» WHAT THE TASK REQUIRES
Check every line of the data below for the word "Hsrv". Copy the ones that have it.

Dataset entries
(** X12: against a catalog that holds a list and honours [skip] and
    [limit], [_get_all] returns the whole list, in order, for every
    positive page size, as soon as it may run one iteration per page. *)
Theorem get_all_reassembles (data : list json) (endpoint : pystr)
  (fuel : nat) (st : Catalog.State) :
  (0 < MP_API_PAGE_LIMIT env)%Z ->
  length data < fuel * Z.to_nat (MP_API_PAGE_LIMIT env) ->
  exists st',
    Catalog._get_all env (Sample.serve data) fuel endpoint st
    = Some (Ok data, st').
Proof.
  intros HL Hfuel. unfold Catalog._get_all.
  destruct (serve_loop data endpoint fuel HL 0 (Catalog.enter_fetch endpoint st))
    as (st' & H); [lia|lia|].
  exists st'. exact H.
Qed.

(** What a getter keeps true of the slot it serves. *)
Definition keeps_slot
  (get : Catalog.server -> nat -> Q -> Catalog.State ->
         option (result (list json) * Catalog.State))
  (slot : Catalog.State -> Catalog.cache_slot) : Prop :=
  forall srv fuel now st r st',
    get srv fuel now st = Some (r, st') ->
    (forall snapshot, r = Ok snapshot -> Catalog.items (slot st') = snapshot) /\
    (Catalog.ts (slot st') = Catalog.ts (slot st) \/ Catalog.ts (slot st') = now) /\
    ((0 <= CACHE_TTL_SEC env)%Z ->
     (Catalog.ts (slot st) <= Catalog.ts (slot st'))%Q).

Lemma cached_getter_keeps_slot get slot other endpoint :
  cached_getter env get slot other endpoint -> keeps_slot get slot.
Proof.
  intros [Hfresh Hstale _ _ _ _] srv fuel now st r st' H.
  destruct (stale_or_fresh env now (slot st)) as [Hs|Hf].
  - destruct (Hstale srv fuel now st r st' Hs H) as (_ & _ & st1 & _ & Hr).
    destruct r as [fetched|e].
    + rewrite Hr. cbn [Catalog.items Catalog.ts].
      split; [intros snapshot [= <-]; reflexivity|]. split; [right; reflexivity|].
      intros Httl. unfold stale in Hs.
      assert (H0 : (0 <= inject_Z (CACHE_TTL_SEC env))%Q).
      { unfold Qle. cbn. lia. }
      apply Qlt_le_weak.
      assert (Hpos : (0 < now - Catalog.ts (slot st))%Q)
        by (eapply Qle_lt_trans; eassumption).
      apply Qlt_minus_iff. exact Hpos.
    + destruct Hr as [_ Hslot]. rewrite Hslot.
      split; [intros snapshot Hx; discriminate|]. split; [left; reflexivity|].
      intros _. apply Qle_refl.
  - rewrite (Hfresh srv fuel now st Hf) in H. injection H as <- <-.
    split; [intros snapshot [= <-]; reflexivity|]. split; [left; reflexivity|].
    intros _. apply Qle_refl.
Qed.

(** X13: what a cached getter returns is what its slot holds afterwards;
    the time stamp of the slot is the old one or the time of the call, and
    with a non-negative TTL it never goes back. *)
Theorem getters_keep_slot :
  keeps_slot (Catalog._get_communities env) Catalog._cache_comm /\
  keeps_slot (Catalog._get_posts env) Catalog._cache_posts.
Proof.
  split.
  - apply (cached_getter_keeps_slot _ _ Catalog._cache_posts (u "communities/")).
    apply communities_getter.
  - apply (cached_getter_keeps_slot _ _ Catalog._cache_comm (u "posts/")).
    apply posts_getter.
Qed.
End FetchExtra.

Lemma get_all_requests_pages_in_order_witness :
  exists st',
    Catalog._get_all Sample.env2 (Sample.serve Sample.catalog) 5 (u "posts/")
      Catalog.initial = Some (Ok Sample.catalog, st') /\
    Catalog._cache_posts st' = Catalog._cache_posts Catalog.initial /\
    Catalog.fetches st' = [u "posts/"].
Proof.
  assert (H : exists st',
             Catalog._get_all Sample.env2 (Sample.serve Sample.catalog) 5 (u "posts/")
               Catalog.initial = Some (Ok Sample.catalog, st'))
    by (eexists; vm_compute; reflexivity).
  destruct H as (st' & H). exists st'. split; [exact H|].
  destruct (get_all_requests_pages_in_order Sample.env2 _ _ _ _ _ _ H)
    as (_ & _ & Hp & Hf).
  split; [exact Hp|exact Hf].
Defined.

Lemma get_all_reassembles_witness :
  exists st',
    Catalog._get_all Sample.env2 (Sample.serve Sample.catalog) 2
      (u "communities/") Catalog.initial = Some (Ok Sample.catalog, st').
Proof.
  apply (get_all_reassembles Sample.env2 Sample.catalog (u "communities/") 2
           Catalog.initial).
  - reflexivity.
  - vm_compute. lia.
Defined.

Section EndpointExtra.
Variable env : Env.

(** X14: when a refresh is due and the catalog answers the first page
    with a status other than 200, the recommendation endpoint answers 500
    whatever that status was, with the upstream error inside the detail,
    and the cache slot is left as it was. *)
Theorem upstream_failure_is_500 (srv : Catalog.server) (fuel : nat) (now : Q)
  (req : Reco.RecoRequest) (st : Catalog.State) (resp : Catalog.response) :
  stale env now (Catalog._cache_comm st) ->
  0 < fuel ->
  srv (page_request env (u "communities/") 0) = Catalog.Replied resp ->
  Catalog.status resp <> 200%Z ->
  exists st',
    Reco.predict_communities env srv fuel now req st
    = Some (Raise (HTTPException 500
                     (u "Internal error: "
                        ++ exn_str env (upstream_error (Catalog.status resp)
                                                       (Catalog.text resp)))),
            st') /\
    Catalog._cache_comm st' = Catalog._cache_comm st /\
    Catalog.requests st'
    = Catalog.requests st ++ [page_request env (u "communities/") 0].
Proof.
  intros Hs Hfuel Hsrv Hst.
  destruct fuel as [|fuel]; [lia|].
  assert (Hall : Catalog._get_all env srv (S fuel) (u "communities/") st
                 = Some (Raise (upstream_error (Catalog.status resp) (Catalog.text resp)),
                         Catalog.send (page_request env (u "communities/") 0)
                           (Catalog.enter_fetch (u "communities/") st))).
  { unfold Catalog._get_all.
    change 0%Z with (Z.of_nat 0 * MP_API_PAGE_LIMIT env)%Z.
    apply get_all_loop_stop. unfold stop_outcome. rewrite Hsrv.
    destruct (Z.eqb_spec (Catalog.status resp) 200); [contradiction|reflexivity]. }
  eexists. split; [|split].
  - unfold Reco.predict_communities.
    rewrite (get_communities_stale env srv (S fuel) now st Hs), Hall.
    reflexivity.
  - reflexivity.
  - reflexivity.
Qed.
End EndpointExtra.

Lemma upstream_failure_is_500_witness :
  exists detail st',
    Reco.predict_communities Sample.env (Sample.serve_status 503 "down") 3 1000
      {| Reco.skills := [u "python"]; Reco.limit := None |} Catalog.initial
    = Some (Raise (HTTPException 500 (u "Internal error: " ++ detail)), st') /\
    Catalog._cache_comm st' = Catalog._cache_comm Catalog.initial.
Proof.
  destruct (upstream_failure_is_500 Sample.env (Sample.serve_status 503 "down") 3 1000
              {| Reco.skills := [u "python"]; Reco.limit := None |} Catalog.initial
              {| Catalog.status := 503; Catalog.text := u "down";
                 Catalog.json_body := inl (u "not json") |})
    as (st' & Hrun & Hc & _).
  - reflexivity.
  - lia.
  - reflexivity.
  - discriminate.
  - eexists; exists st'. split; [exact Hrun|exact Hc].
Defined.

(** ** Vocabulary *)

Section VocabExtra.
Variable env : Env.

Lemma build_vocab_from_app (a b : list json) (v : gmap pystr nat) :
  Reco.build_vocab_from env v (a ++ b)
  = (v' ← Reco.build_vocab_from env v a; Reco.build_vocab_from env v' b).
Proof.
  revert v. induction a as [|obj a IH]; intros v; [reflexivity|].
  cbn [app Reco.build_vocab_from].
  destruct (obj_get obj (u "skills") (JList [])) as [sk|e]; [|reflexivity].
  rsimpl. destruct (Reco.norm_list env sk) as [toks|e]; [|reflexivity].
  rsimpl. apply IH.
Qed.

Lemma vocab_add_lookup (v : gmap pystr nat) (tok t : pystr) :
  is_Some (Reco.vocab_add v tok !! t) <-> is_Some (v !! t) \/ t = tok.
Proof.
  unfold Reco.vocab_add. destruct (v !! tok) as [j|] eqn:E.
  - split; [auto|]. intros [H| ->]; [exact H|eauto].
  - rewrite lookup_insert_is_Some. split.
    + intros [->|[_ H]]; auto.
    + intros [H| ->]; [|auto].
      destruct (decide (tok = t)) as [->|Hne]; auto.
Qed.

Lemma vocab_add_keeps (v : gmap pystr nat) (tok t : pystr) (j : nat) :
  v !! t = Some j -> Reco.vocab_add v tok !! t = Some j.
Proof.
  intros H. unfold Reco.vocab_add. destruct (v !! tok) as [j0|] eqn:E; [exact H|].
  rewrite lookup_insert_ne; [exact H|]. intros ->. congruence.
Qed.

Lemma fold_vocab_add_lookup (toks : list pystr) (v : gmap pystr nat) (t : pystr) :
  is_Some (fold_left Reco.vocab_add toks v !! t) <-> is_Some (v !! t) \/ t ∈ toks.
Proof.
  revert v. induction toks as [|tok toks IH]; intros v; cbn [fold_left].
  - split; [auto|]. intros [H|H]; [exact H|inversion H].
  - rewrite IH, vocab_add_lookup, elem_of_cons. tauto.
Qed.

Lemma fold_vocab_add_keeps (toks : list pystr) (v : gmap pystr nat)
  (t : pystr) (j : nat) :
  v !! t = Some j -> fold_left Reco.vocab_add toks v !! t = Some j.
Proof.
  revert v. induction toks as [|tok toks IH]; intros v H; cbn [fold_left];
    [exact H|]. apply IH, vocab_add_keeps, H.
Qed.

(** The normalized skills of an object. *)
Definition skills_of (obj : json) (toks : list pystr) : Prop :=
  exists sk, obj_get obj (u "skills") (JList []) = Ok sk /\
             Reco.norm_list env sk = Ok toks.

Lemma build_vocab_from_spec (objs : list json) :
  forall v v', Reco.build_vocab_from env v objs = Ok v' ->
    (forall t j, v !! t = Some j -> v' !! t = Some j) /\
    (forall t, is_Some (v' !! t) <->
               is_Some (v !! t) \/
               exists obj toks, obj ∈ objs /\ skills_of obj toks /\ t ∈ toks).
Proof.
  induction objs as [|obj objs IH]; intros v v' H; cbn [Reco.build_vocab_from] in H.
  - injection H as <-. split; [auto|]. intros t. split; [auto|].
    intros [H|(obj & toks & Hin & _)]; [exact H|inversion Hin].
  - destruct (obj_get obj (u "skills") (JList [])) as [sk|e] eqn:Eg; [|discriminate].
    rsimpl in H. destruct (Reco.norm_list env sk) as [toks|e] eqn:En; [|discriminate].
    rsimpl in H. destruct (IH _ _ H) as [Hkeep Hdom]. split.
    + intros t j Ht. apply Hkeep, fold_vocab_add_keeps, Ht.
    + intros t. rewrite Hdom, fold_vocab_add_lookup. split.
      * intros [[Hv|Ht]|(o & ts & Hin & Hsk & Ht)]; [left; exact Hv| |].
        -- right. exists obj, toks. split; [left|]. split; [exists sk; auto|exact Ht].
        -- right. exists o, ts. split; [right; exact Hin|]. split; assumption.
      * intros [Hv|(o & ts & Hin & Hsk & Ht)]; [left; left; exact Hv|].
        apply elem_of_cons in Hin. destruct Hin as [->|Hin].
        -- left. right. destruct Hsk as (sk' & Hg & Hn).
           rewrite Eg in Hg. injection Hg as <-. rewrite En in Hn.
           injection Hn as <-. exact Ht.
        -- right. exists o, ts. split; [exact Hin|]. split; assumption.
Qed.

(** X15: the tokens of a vocabulary are exactly the normalized skill
    tokens of the objects it was built from. *)
Theorem build_vocab_tokens (objs : list json) (vocab : gmap pystr nat) :
  Reco._build_vocab env objs = Ok vocab ->
  forall t, is_Some (vocab !! t) <->
            exists obj toks, obj ∈ objs /\ skills_of obj toks /\ t ∈ toks.
Proof.
  intros H t. destruct (build_vocab_from_spec objs ∅ vocab H) as [_ Hdom].
  rewrite Hdom, lookup_empty. split; [intros [[x Hx]|Hobj]; [discriminate|exact Hobj]|auto].
Qed.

» EXPECTED ANSWER
  intros Hs Hfuel Hsrv Hst.
    apply get_all_loop_stop. unfold stop_outcome. rewrite Hsrv.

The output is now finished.